The stories I want to tell you about him aren’t dark, though.
“I like stories with happy endings,” Dad reminded me sometimes.
THE JOY OF UNDIVIDED ATTENTION
When you talked to Dad, he gave you his undivided attention. No scrolling through a
cellphone — he never owned one. No looking over your shoulder toward a TV.
It was just you and Dad — with him usually sitting in his La-Z-Boy, a cup of coffee within easy reach. He was ready to be delighted, to offer his kneeslapping, hand-clapping laugh at any opportunity.
If you told him a good one, he would exclaim, “Golly Ned!” This was his all-purpose expression of amazement.
I’m not objective, of course, but Dad was brilliant. He could quote Macbeth and make furniture. He had a doctorate in statistics and ultimately ran a research department for a company in Spartanburg.
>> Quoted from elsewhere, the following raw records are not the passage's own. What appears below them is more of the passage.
(** * The injected-wallet connector of wagmi (packages/connectors/src/injected.ts)

    A shallow embedding of the connector returned by [injected(parameters)]:
    the provider locator, the connect / disconnect state machine, the
    disconnect shim kept in storage, the switch-or-add chain protocol and the
    asynchronous injection race of [isAuthorized].

    Conventions of the embedding.
    - An [async] method is a computation in the monad [M]: it threads the
      [World] (everything the connector can read or change) and ends in a
      value, a thrown error, or a promise that never settles.  One method runs
      at a time; handlers fired by the wallet while a method is suspended are
      other runs.
    - The wallet, the event bus and the browser are outside the connector.
      What they answer is given by an [Environment]: total functions of the
      history of calls made so far, so every deterministic wallet is covered.
    - A JavaScript number used as a chain id is a [Z]; a property read for its
      truthiness is a [bool]; a function object is named by the order of its
      creation, so that two [bind] results are never the same listener.
    - A string is held as the bytes of its UTF-8 form: the strings of the
      model are the well-formed ones.
    - A callback given to [Array.prototype.map] is called with the element
      and its index: [accounts.map(getAddress)] hands the index to
      [getAddress] as its second argument. *)

From Stdlib Require Import ZArith String Ascii List Bool Lia HexString DecimalString.
From stdpp Require Import base option list strings gmap.

Open Scope string_scope.
Open Scope Z_scope.

(** ** Errors *)

(** The values the connector throws or receives.  [ProviderRpc] is whatever
    object a wallet rejects a request with: [code] and
    [data.originalError.code] are the only fields the connector reads. *)
Inductive Error : Type :=
| ProviderNotFoundError
| ChainNotConfiguredError
| TypeError
| InvalidAddressError (address : string)
| JsError (message : string)
| ProviderRpc (code : option Z) (originalCode : option Z)
| UserRejectedRequestError (cause : Error)
| ResourceUnavailableRpcError (cause : Error)
| SwitchChainError (cause : Error).

(** [error.code]: viem's rpc error classes carry a fixed code. *)
Definition error_code (e : Error) : option Z :=
  match e with
  | ProviderRpc c _ => c
  | UserRejectedRequestError _ => Some 4001
  | ResourceUnavailableRpcError _ => Some (-32002)
  | SwitchChainError _ => Some 4902
  | _ => None
  end.

(** [error?.data?.originalError?.code]: only a wallet's own error has [data]. *)
Definition original_code (e : Error) : option Z :=
  match e with
  | ProviderRpc _ oc => oc
  | _ => None
  end.
(** * move_my_pallets: the request / bid lifecycle of the [logistics] package

    A shallow embedding of [logistics/customer_routes.py],
    [logistics/supplier_routes.py], [logistics/auth.py] and
    [logistics/forms.py].  The SQLite tables are lists of rows, every SQL
    statement is a function on the tables, and a Flask view is a
    computation in a small monad that threads the connection (committed
    tables, tables seen by the open transaction), the flashed messages and
    a plan of storage faults, and that can raise a Python exception. *)

From Stdlib Require Import ZArith List String Bool Lia Permutation.
From Stdlib Require Import DecimalString Sorted.
Import ListNotations.

Local Open Scope string_scope.
Local Open Scope list_scope.
Local Open Scope Z_scope.

(** ** Rows *)

(** A [datetime.date]; the order of dates is the order of their
    ordinals ([date.toordinal()]). *)
Definition date := Z.

Module User.
Record t := mk {
  id : Z;
  email : string;
  password : string;
  company : string;
  user_type : string;
  full_name : string }.
End User.

Module Request.
Record t := mk {
  id : Z;
  created_by : Z;
  created_date : Z;
  collection_date : date;
  delivery_date : date;
  collection_address : string;
  delivery_address : string;
  pallets : string;
  weight : option Z;
  company : string;
  request_status : string }.

(** [UPDATE request SET request_status = s] on one row. *)
Definition set_status (s : string) (r : t) : t :=
  mk (id r) (created_by r) (created_date r) (collection_date r)
     (delivery_date r) (collection_address r) (delivery_address r)
     (pallets r) (weight r) (company r) s.
End Request.

Module Bid.
Record t := mk {
  id : Z;
  request_id : Z;
  created_by : Z;
  created_date : Z;
  bid_amount : string;
  bid_status : string }.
He was also a man of simple pleasures — pocket knives, full moons, whistling, solar eclipses, rescued dogs, Homer Simpson, his own homemade chili and a stack of books from the Spartanburg County Public Library.
After he retired, he took a mid-afternoon nap from about 3 to 5 p.m. nearly every day. When I was younger, I thought this was crazy. Now I wish I could get away with it.
Dad came from a small town in Texas called Clarksville. He was the first from that family to earn a college degree — which he did after serving three years in the U.S. Army. He was so naïve when he joined the Army that he didn’t even know you got paid when you were in it.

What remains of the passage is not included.